Print nothing but the lines below starting at the line that holds "its connection." and ending at the line that holds "- Codec and", including both, each exactly as written.

-- DATA EXTRACTS follows --

(** X7: in a run of [retry] with [timeout > 0], when the operation fails
    with an exception [e] before the deadline and the predicate itself
    raises [e'] on it, the loop is over and nothing is logged or slept.
    What leaves the [with] block is [e'], with three exceptions made by
    the guard's machinery: a [StopIteration] other than [e] leaves as the
    [RuntimeError] of PEP 479 with [e'] as its cause; when the predicate
    raises [e] itself, or a [RuntimeError] whose cause is [e] while [e] is
    a [StopIteration], the failure [e] goes on in place of [e']. *)
Theorem predicate_failure_propagates (n : nat) (g : guard) (t : Q)
    (e e' : exn) :
  0 < timeout ->
  let m := run n (retry delays timeout t0) in
  ctl m = InWith g ->
  body (attempts m) (now m) = (t, Raises e) ->
  is_Exception e = true ->
  predicate e = inl e' ->
  exists delay,
    g = repeated_attempt delay (t0 + timeout) /\
    (t + delay < t0 + timeout ->
     (exists r,
        step1 m
        = Machine (frame m) (go m) t (trace m ++ [PredicateCall e])
                  (S (attempts m)) (Ended r)) /\
     (is_StopIteration e' = false ->
      is_RuntimeError e' = false \/ is_StopIteration e = false \/
      cause e' <> Some e ->
      ctl (step1 m) = Ended (Propagated e')) /\
     (is_StopIteration e' = true -> e' <> e ->
      ctl (step1 m)
      = Ended (CoreRaised (generator_raised_StopIteration (Some e')))) /\
     (e' = e -> ctl (step1 m) = Ended (Propagated e)) /\
     (is_StopIteration e' = false -> is_RuntimeError e' = true ->
      is_StopIteration e = true -> cause e' = Some e ->
      ctl (step1 m) = Ended (Propagated e))).
Proof.
  intros Hto m Hc Hb He Hp.
  destruct (reached body wakeup predicate delays timeout t0 n)
    as (Hs & _ & _).
  fold m in Hs. clearbody m.
  unfold safe in Hs. rewrite Hc in Hs.
  destruct g as [d ex|]; [|destruct Hs as (_ & Hs); contradiction].
  destruct Hs as (_ & -> & _).
  exists d. split; [reflexivity|]. intro Hlt. apply Qltb_true in Hlt.
  destruct m as [f g0 t1 tr a c]. simpl in *. subst c.
  unfold step, guard_exit. simpl. rewrite Hb, He, Hlt, Hp. simpl.
  split; [|split; [|split; [|split]]].
  - destruct (throw_exit_cases e e') as [->|[->|(-> & _)]]; simpl;
      eexists; reflexivity.
  - intros Hs1 Hor. unfold throw_exit. rewrite Hs1.
    destruct (is_RuntimeError e') eqn:Hr.
    + destruct (same e' e) as [->|Hne]; [reflexivity|].
      destruct (is_StopIteration e) eqn:Hse; simpl; [|reflexivity].
      destruct (cause_is e' e) eqn:Hci; [|reflexivity].
      apply cause_is_true in Hci.
      destruct Hor as [H|[H|H]]; try discriminate. contradiction.
    + destruct (same e' e) as [->|Hne]; reflexivity.
  - intros Hs1 Hne. unfold throw_exit. rewrite Hs1.
    destruct (same e' e) as [->|_]; [contradiction|].
    rewrite andb_false_r. reflexivity.
  - intros ->. rewrite throw_exit_same. reflexivity.
  - intros Hs1 Hr Hse Hca. unfold throw_exit. rewrite Hs1, Hr, Hse.
    apply cause_is_true in Hca. rewrite Hca.
    destruct (same e' e); reflexivity.
Qed.

(** *** The clock, the sleeps and the timeout *)

Section Clock.

(** The clock does not run backwards while the operation runs. *)
Hypothesis clock_forward : forall k t, t <= fst (body k t).

(** A sleep lasts as long as asked, or longer. *)
Hypothesis sleep_lasts :
  forall k t seconds, 0 <= seconds -> t + seconds <= wakeup k t seconds.

Lemma inject_Z_of_nat_S (k : nat) :
  inject_Z (Z.of_nat (S k)) == inject_Z (Z.of_nat k) + 1.
Proof.
  rewrite Nat2Z.inj_succ. unfold Z.succ. rewrite inject_Z_plus. reflexivity.
Qed.

Lemma clocked_retry (delta : Q) :
  clocked delays timeout t0 delta (retry (exn := exn) delays timeout t0).
Proof.
  unfold clocked, total_slept. simpl. unfold inject_Z.
  repeat split; auto; lra.
Qed.

Lemma clocked_step (delta : Q) (m : machine exn) :
  safe predicate body delays timeout t0 m ->
  clocked delays timeout t0 delta m ->
  clocked delays timeout t0 delta (step1 m).
Proof.
  destruct m as [f g t tr a c].
  unfold safe, clocked, total_slept, sleeps, step, gen_next,
    guard_exit, while_go, time_sleep. simpl.
  destruct c as [|g0|r]; [| |intros _ H; exact H].
  - destruct f as [ds to|ds ex d| |]; simpl; intros H (K1 & K2 & K3).
    + destruct (Qltb 0 to); simpl.
      * destruct ds as [|d rest]; simpl;
          rewrite ?fold_left_app, ?filter_app, ?app_nil_r; simpl;
          rewrite ?app_nil_r; auto.
      * rewrite ?fold_left_app, ?filter_app, ?app_nil_r; simpl;
          rewrite ?app_nil_r; auto.
    + destruct (next_or ds d) as [d' ds'].
      destruct g as [|u g]; simpl;
        rewrite ?fold_left_app, ?filter_app; simpl;
        rewrite ?app_nil_r; auto.
    + auto.
    + contradiction.
  - destruct (body a t) as [t' o] eqn:Hb.
    assert (Ht : t <= t').
    { generalize (clock_forward a t). rewrite Hb. auto. }
    assert (Hkeep : forall x, x <= t -> x <= t') by (intros; lra).
    destruct g0 as [d ex|]; simpl; intros H (K1 & K2 & K3).
    + destruct H as (-> & -> & Hto & Hin & rest & -> & _).
      specialize (Hkeep _ K1).
      destruct o as [|e]; simpl; [repeat split; auto|].
      destruct (is_Exception e); simpl; rewrite ?throw_exit_same; simpl;
        [|repeat split; auto].
      destruct (Qltb _ _) eqn:Hlt; simpl; rewrite ?throw_exit_same; simpl;
        [|repeat split; auto].
      apply Qltb_true in Hlt.
      destruct (predicate e) as [e'|[|]]; simpl.
      * destruct (throw_exit_cases e e') as [->|[->|(-> & _)]]; simpl;
          rewrite ?fold_left_app, ?filter_app, ?length_app; simpl;
          rewrite ?app_nil_r, ?Nat.add_0_r; repeat split; auto.
      * destruct (Qltb d 0) eqn:Hneg; simpl;
          rewrite ?fold_left_app, ?filter_app, ?length_app; simpl;
          rewrite ?app_nil_r, ?Nat.add_0_r.
        -- repeat split; auto.
        -- apply Qltb_false in Hneg.
           pose proof (sleep_lasts (S a) t' d Hneg) as Hw.
           rewrite Nat.add_1_r, inject_Z_of_nat_S.
           specialize (K2 Hto).
           split; [lra|]. split; [intros _; lra|].
           intro Hdelta. specialize (K3 Hdelta).
           rewrite Forall_forall in Hdelta. specialize (Hdelta d Hin).
           rewrite Qmult_plus_distr_l, Qmult_1_l.
           apply Qplus_le_compat; assumption.
      * rewrite ?fold_left_app, ?filter_app, ?length_app; simpl;
          rewrite ?app_nil_r, ?Nat.add_0_r. repeat split; auto.
    + specialize (Hkeep _ K1).
      destruct o as [|e]; simpl; rewrite ?throw_exit_same; simpl;
        repeat split; auto.
Qed.

Lemma clocked_steps (delta : Q) (n : nat) :
  clocked delays timeout t0 delta (run n (retry delays timeout t0)).
Proof.
  induction n as [|n IH]; [apply clocked_retry|].
  rewrite steps_S.
  destruct (reached body wakeup predicate delays timeout t0 n)
    as (Hs & _ & _).
  apply clocked_step; assumption.
Qed.

(** X8: in a run of [retry] with [timeout > 0] around an operation during
    which the clock does not run backwards, with sleeps that last as long
    as asked or longer, the seconds asked of [time.sleep] so far and the
    start of the loop lie behind the clock, and all the sleeps asked for
    together last less than the timeout. *)
Theorem total_slept_below_timeout (n : nat) :
  0 < timeout ->
  let m := run n (retry delays timeout t0) in
  t0 + total_slept m <= now m /\ total_slept m < timeout.
Proof.
  intros Hto m. destruct (clocked_steps 0 n) as (K1 & K2 & _).
  fold m in K1, K2. auto.
Qed.

End Clock.

Lemma gen_next_attempts (m : machine exn) :
  attempts (fst (gen_next m)) = attempts m.
Proof.
  unfold gen_next, while_go.
  destruct (frame m) as [ds to|ds ex d| |]; simpl; try reflexivity.
  - destruct (Qltb 0 to); [|reflexivity]. destruct ds; reflexivity.
  - destruct (next_or ds d). destruct (go m); reflexivity.
Qed.

Lemma guard_exit_attempts (g : guard) (o : outcome exn) (m : machine exn) :
  attempts (fst (guard_exit predicate wakeup g o m)) = attempts m.
Proof.
  unfold guard_exit, time_sleep.
  destruct g as [d ex|], o as [|e]; try reflexivity.
  - destruct (go m); reflexivity.
  - destruct (is_Exception e); [|reflexivity].
    destruct (Qltb _ _); [|reflexivity].
    destruct (predicate e) as [e'|[|]]; try reflexivity.
    destruct (Qltb d 0); reflexivity.
Qed.

Lemma step_CallNext (m : machine exn) :
  ctl m = CallNext ->
  attempts (step1 m) = attempts m /\
  ((exists r, ctl (step1 m) = Ended r) \/
   (exists g, ctl (step1 m) = InWith g)).
Proof.
  intro Hc. unfold step. rewrite Hc.
  pose proof (gen_next_attempts m) as Ha.
  destruct (gen_next m) as [m' r]. simpl in Ha.
  destruct r; simpl; eauto.
Qed.

Lemma step_InWith (m : machine exn) (g : guard) :
  ctl m = InWith g ->
  attempts (step1 m) = S (attempts m) /\
  ((exists r, ctl (step1 m) = Ended r) \/ ctl (step1 m) = CallNext).
Proof.
  intro Hc. unfold step. rewrite Hc.
  destruct (body (attempts m) (now m)) as [t o].
  match goal with
  | |- context [guard_exit _ _ g o ?m1] =>
      pose proof (guard_exit_attempts g o m1) as Ha;
      destruct (guard_exit predicate wakeup g o m1) as [m2 x]
  end.
  simpl in Ha. destruct x; simpl; eauto.
Qed.

(** After an odd number of steps the machine is inside a [with] block,
    with all earlier rounds behind it, or at its end. *)
Lemma rounds_progress (k : nat) :
  let m := run (2 * k + 1) (retry delays timeout t0) in
  (exists r, ctl m = Ended r /\ (attempts m <= k)%nat) \/
  (exists g, ctl m = InWith g /\ attempts m = k).
Proof.
  induction k as [|k IH].
  - destruct (step_CallNext (retry delays timeout t0) eq_refl)
      as (Ha & [(r & Hr)|(g & Hg)]); simpl in *; [left|right]; eauto.
    exists r. split; [exact Hr|]. rewrite Ha. reflexivity.
  - cbv zeta in *.
    replace (2 * S k + 1)%nat with (S (S (2 * k + 1))) by lia.
    rewrite !steps_S.
    set (m := run (2 * k + 1) (retry delays timeout t0)) in *.
    destruct IH as [(r & Hr & Ha)|(g & Hg & Ha)].
    + left. exists r. rewrite !(step_Ended _ _ _ m r Hr). split; [exact Hr|lia].
    + destruct (step_InWith m g Hg) as (Ha1 & [(r & Hr)|Hn]).
      * left. exists r.
        rewrite (step_Ended _ _ _ (step1 m) r Hr).
        split; [exact Hr|lia].
      * destruct (step_CallNext (step1 m) Hn) as (Ha2 & [(r & Hr)|(g' & Hg')]).
        -- left. exists r. split; [exact Hr|lia].
        -- right. exists g'. split; [exact Hg'|lia].
Qed.
(* ===== verification/_CoqProject ===== *)
-Q . S2P
Prelude.v
Header.v
Frame.v
Config.v
Command.v
Rtt.v
ChunkList.v
FlowControl.v
Shared.v
Heap.v
Channel.v
TaggedStream.v
StreamHandle.v
Parking.v
StreamSpec.v
StreamWrite.v
Link.v
FrameIo.v
FrameIoSpec.v
FrameRoundTrip.v
Generators.v
Loopback.v
Connection.v
ConnInvariant.v
ConnSteps.v
ConnHandlers.v
Wakeups.v
ConnLoop.v
LinkRefine.v
Joined.v
Forward.v
Transport.v
PeerStore.v
Closing.v
ClosingSpec.v
ConnectionState.v
Text.v
Harness.v
ConnStateSpec.v
FramedSocket.v
Fifo.v
UnitTests.v
System.v
Servers.v
PeerSteps.v
PeerFrames.v
Parting.v
PeerMethods.v
Peers.v
Example.v
StreamProps.v
ConnProps.v
SystemProps.v
LinkProps.v
ForwardProps.v
PeersProps.v
ClosingProps.v
Stranded.v
(* ===== verification/Prelude.v ===== *)
(** * A verification development for the Yamux multiplexer

    ** The program

    [yamux/src] multiplexes byte streams over one reliable connection. A [Connection] owns the
    socket; it reads frames from it, keeps the record of every stream in a map, and queues frames
    for it. The owner of a [Stream] handle reads and writes through the same record, and sends
    frames to the connection over a bounded channel. The two sides share, per stream, a mutex with
    the state, the windows, the bytes not yet read and the wakers of the tasks that are parked, and
    per connection the round-trip time and the counter of window bytes granted beyond the default.

    ** The files, from the bottom up

    - This file: outcomes ([Ret], [Panic], [OutOfFuel]), the state monad [M] and its program logic
      [wp], loops with fuel, machine integers, bytes, sums over finite maps.
    - [Header], [Frame]: [frame/header.rs], [frame.rs], the error types. The phantom message types
      and the traits that say which flags they may carry are types and classes here too.
    - [Config], [Command]: [lib.rs]; the commands, actions and modes of [connection.rs].
    - [Rtt], [ChunkList], [FlowControl]: [connection/rtt.rs], [chunks.rs],
      [connection/stream/flow_control.rs].
    - [Shared], [Heap]: [State] and [Shared] of [connection/stream.rs], and the memory of
      [Arc<Mutex<Shared>>] cells with their reference counts, the shared counter, the [Rtt], the
      clock, and the list of the wakers that have been woken.
    - [Channel]: what the code uses of [mpsc], of [SelectAll] and of the framed socket, as classes.
      [TaggedStream]: [tagged_stream.rs].
    - [StreamHandle]: the operations of [Stream]; [StreamSpec], [StreamWrite] prove them,
      [StreamProps] states the properties. [Parking]: what is documented of senders that wait for
      room, why the halves of a stream do not take each other's wake-up, and the unit test of
      [connection/stream.rs].
    - [Link]: the contract between the two ends of a stream, a machine of two records and two queues
      of frames, with its invariant. The ends write, read, close, reset and drop their handles.
    - [FrameIo]: [frame/io.rs], the two state machines of [Io]; [FrameIoSpec] has the reference
      parser ([parse_frame], [parses]) and the proofs, [FrameRoundTrip] the properties.
    - [Connection]: [Active] of [connection.rs], one definition per method, with [Active::poll] cut
      into the four parts of its body. [ConnInvariant] has the invariant [conn_ok], [ConnSteps] the
      steps that handlers share, [ConnHandlers] the handlers, [LinkRefine] the proofs that handles and
      handlers run the machine of [Link], [Wakeups] the wake-ups, [ConnLoop] the loop, dropped handles
      and opening streams, [Forward] what a poll makes of the commands it takes; [ConnProps] and
      [ForwardProps] state the properties.
    - [Closing]: [connection/closing.rs], [connection/cleanup.rs], [Active::close],
      [Active::cleanup]; [ClosingSpec] proves them, and [ClosingProps] states what closing sends.
    - [ConnectionState]: [Connection] and [ConnectionState]; [ConnStateSpec] proves them.
    - [Text]: identifiers of connections, [Display], [Debug], sources and conversions of errors.
    - [Generators]: [quickcheck-ext] and the [Arbitrary] instances of the crate and of its test
      harness; what they generate, and the unit tests as theorems about all of it. [Loopback]: the
      property test of [frame/io.rs], over a cursor.
    - [Harness]: the futures of [test-harness/src/lib.rs] that drive connections, with the [async]
      blocks they run on streams; [UnitTests]: the test of [closing.rs], and the harness at work.
      [Servers]: its other servers, and how it connects two peers over TCP.
    - [FramedSocket]: [Fuse] over [Io] as the framed socket of the connection; its laws are
      proved from those of the byte socket, so that nothing is assumed of the framing layer.
    - [Fifo]: a channel and a [SelectAll] that satisfy the laws of the interfaces.
    - [System]: a connection together with all its handles. [sys_step] is any operation of any
      handle or of the connection, in any order; [sys_ok] is the invariant of all interleavings.
    - [Joined]: two connections over a pair of byte streams, seen from outside: of each side the ends
      of its streams with the frames that wait in their channels, the frames it has written and read,
      and its pings. The invariant [joined] makes every stream a state of the machine of [Link].
      [Transport] says what two peers rely on in channels and sockets, [PeerStore] how the streams of
      a side are stored in its memory, map and channels. [PeerSteps], [PeerFrames]: each part of
      [Active::poll], and opening a stream, keep a side in step with its view. [Parting]: what remains
      of a side whose connection closes, fails or is dropped; [PeerMethods]: the methods of
      [Connection] keep a side joined, whatever they end in. [Peers]: a client and a server with the
      programs that hold their handles, [peer_step] being any operation of either, or one dropping
      its connection.
    - [Example]: a connection that runs, for the witnesses. [SystemProps] states the properties of
      connection and system, [LinkProps] those of the two ends of a stream, [PeersProps] those of a
      client and a server. [Stranded]: a run of two connections that leaves a writer behind.

    ** How state and operations correspond

    A method [fn f(&mut self, ..) -> T] is a computation [M S T] on the state it reaches: a chunk
    list or flow controller is passed as a value, a handle works on the handle and the world, the
    active connection on [Active] and the world. The world is the memory and the channels. Results
    and polls are values ([Ok], [Err], [Ready], [Pending]); [assert!], [debug_assert!], [expect],
    [unreachable!], an arithmetic overflow, an index out of range and an access to a record that has
    been freed are [Panic]. Integers are integers of [Z] with the range of their Rust type
    written out where it matters; [usize] has any width the crate's static assertions allow. The
    readings of the clock are those of an arbitrary function. A mutex is held for a whole operation
    or handler, which is therefore one step of the system.

    ** The theorems

    - Codec and framing: the header format round-trips both ways and its errors are exact; the
      reader refines the reference parser however the bytes are cut, the writer puts exactly the
      accepted frames on the wire, and so frames round-trip between any two sockets.
    - Stream handles: every branch of reading, writing and closing, with the exact bytes, credit,
      flags and commands; the buffer is a queue of bytes; window updates and auto-tuning are exact.
    - The active connection: every handler of a frame on every branch, opening a stream, a dropped
      handle; no wake-up is lost; no frame can make it panic; commands reach the wire once, in order,
      under the identifier of their stream, and beyond them only what the connection itself has to say.
    - The connection: its methods are total, only move forward, never see the poisoned state; an
      error closes and wakes everything in the same call; closing sends what was pending, every command
      that is left in a channel, and one [GoAway], and nothing else.
    - The system: in every reachable interleaving nothing panics, every limit holds, and the connection
      goes through its states in one direction.
    - Two ends: handles and handlers refine one machine, in which, whatever the order of actions and
      deliveries, resets and dropped handles included, two peers never break each other's rules, a
      stream is two reliable byte pipes, and flow control does not deadlock while the reader keeps its
      handle; a reader that is parked has left the writer credit; the halves of a stream wait apart.
    - Two connections, over sockets to which no write fails and with room for one more stream whenever they
      are polled: in every interleaving of a client, a server and their programs, what is taken
      from a stream is a beginning of what has been written to it at the other side, also when
      connections close, fail or are dropped under handles that go on; none ever complains with a
      [GoAway]. A connection that closes in order loses nothing: what its programs have written
      arrives before the [GoAway], and can be read after the other connection has ended too. A read
      that reports the end to an active reader has seen all that was written, by a side that is active
      or has closed in order. As long as both connections are active every stream is a run of the
      machine of [Link], whose queues are what is in the wires, pending frames and channels, and no side
      has more credit than the other has room for. One way to strand a writer is exhibited, by a run:
      its remote has closed the stream and drops the handle.
    - Tests: the property tests hold of everything their generators make, shuffling permutes, the
      client of the integration tests accounts for its messages, and a server that drops every stream
      keeps its connection well-formed.

    ** Fuel

    [Active::poll], [Closing::poll], [Cleanup::poll] and the methods of [Connection] take the
    number of iterations as an argument. Their theorems have two parts, in the record [runs]:
    whatever the fuel, there is no panic and the post-condition holds of what is returned; and some
    fuel suffices, if the socket and the channels hold finitely much ([FiniteWork], with a measure
    that each iteration lowers). A socket that delivers frames forever does keep [Active::poll] in
    its loop. The loops of [Io] and of reading from a chunk list compute their own fuel from the
    bytes that are due, and it is proved that it never runs out.

    ** What is assumed, and what is left out

    - The byte socket ([AsyncIoLaws]): a call that returns [n] has moved the first [n] bytes of its
      buffer, and no other call has moved any; what happens when a socket claims more is
      [poisoned_sink]. The channels ([MpscLaws], [SelectAllLaws]): when all commands that are sent
      are well formed, so are those that are received, and [SelectAll] yields items of its members.
      A sender that says it is ready takes the next command ([ReadySenders]). Iterating a hash map
      gives its entries in some order ([MapOrder]). The laws have instances, and every theorem that
      uses them has a witness.
    - The clock ([instant_ok]): an [Instant] is at most 2^63 seconds after the origin, and a reading
      leaves room for ten seconds, so that adding the ping interval, which is checked, and doubling a
      round-trip time stay in range. Readings need not be monotone.
    - [usize_wide]: the theorems about received data take [usize] to be wide enough for twice the
      largest window. This excludes targets of 32 bits, where the byte count of a buffer could
      overflow once a window has grown to nearly 4 GiB.
    - For [commands_reach_the_wire]: channels are queues that have ended only when they are empty
      ([FifoLaws]), and [SelectAll] stops at the first item ([SelectAllTrace]).
    - Some theorems speak of sockets to which no write fails ([writable]), and say so: after a failed
      write the connection may replace a frame, as [poll_send] shows, which ignores the error.
    - For two connections: which channel a sender belongs to and how many senders a channel has, a
      receiver ending only when there are none ([ChannelLaws]); a closed channel keeps what it holds
      and takes no more ([ClosedChannels]); the members of a [SelectAll], which stay until they have
      ended ([SelectAllMembers]); that it waits or ends only when its receivers hold nothing, which
      is how futures wake it ([DrainLaws]); the bytes of the frames that a socket has delivered
      ([FrameSocketReads], proved of the framed socket). The theorems speak of runs ([met]) over sockets
      that are [writable], in which an active connection has room for one more stream when it is polled
      ([roomy]; a full connection answers a new stream with a [GoAway]), and has read no bytes but those
      that the other has been given to send, in order.
    - The test code: what quickcheck draws ([QuickcheckLaws]), a cursor over a vector ([CursorLaws]),
      what a [FuturesUnordered] holds ([FuturesUnorderedLaws]), how a full channel parks a sender
      ([Parking]), the combinators that servers are made of ([StreamExtLaws]) and the sockets of
      tokio ([Tokio]).
    - Left out: the calls of the logging macros; what dropping the receivers of third-party channels
      does beyond closing them; interleavings within an operation, between two of its critical
      sections; the driver of quickcheck, and the integration tests and benchmarks.

    ** Plan

    Next: two connections one of which is full; steps at the granularity of single critical sections; lost
    wake-ups for commands and for dropped handles. *)
From Stdlib Require Import ZArith Lia Strings.Byte.
From stdpp Require Import base option list gmap numbers.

-- DATA EXTRACTS concluded --

**RESPONSE TO THIS EXERCISE:**
      its connection.
    - [Example]: a connection that runs, for the witnesses. [SystemProps] states the properties of
      connection and system, [LinkProps] those of the two ends of a stream, [PeersProps] those of a
      client and a server. [Stranded]: a run of two connections that leaves a writer behind.

    ** How state and operations correspond

    A method [fn f(&mut self, ..) -> T] is a computation [M S T] on the state it reaches: a chunk
    list or flow controller is passed as a value, a handle works on the handle and the world, the
    active connection on [Active] and the world. The world is the memory and the channels. Results
    and polls are values ([Ok], [Err], [Ready], [Pending]); [assert!], [debug_assert!], [expect],
    [unreachable!], an arithmetic overflow, an index out of range and an access to a record that has
    been freed are [Panic]. Integers are integers of [Z] with the range of their Rust type
    written out where it matters; [usize] has any width the crate's static assertions allow. The
    readings of the clock are those of an arbitrary function. A mutex is held for a whole operation
    or handler, which is therefore one step of the system.

    ** The theorems

    - Codec and framing: the header format round-trips both ways and its errors are exact; the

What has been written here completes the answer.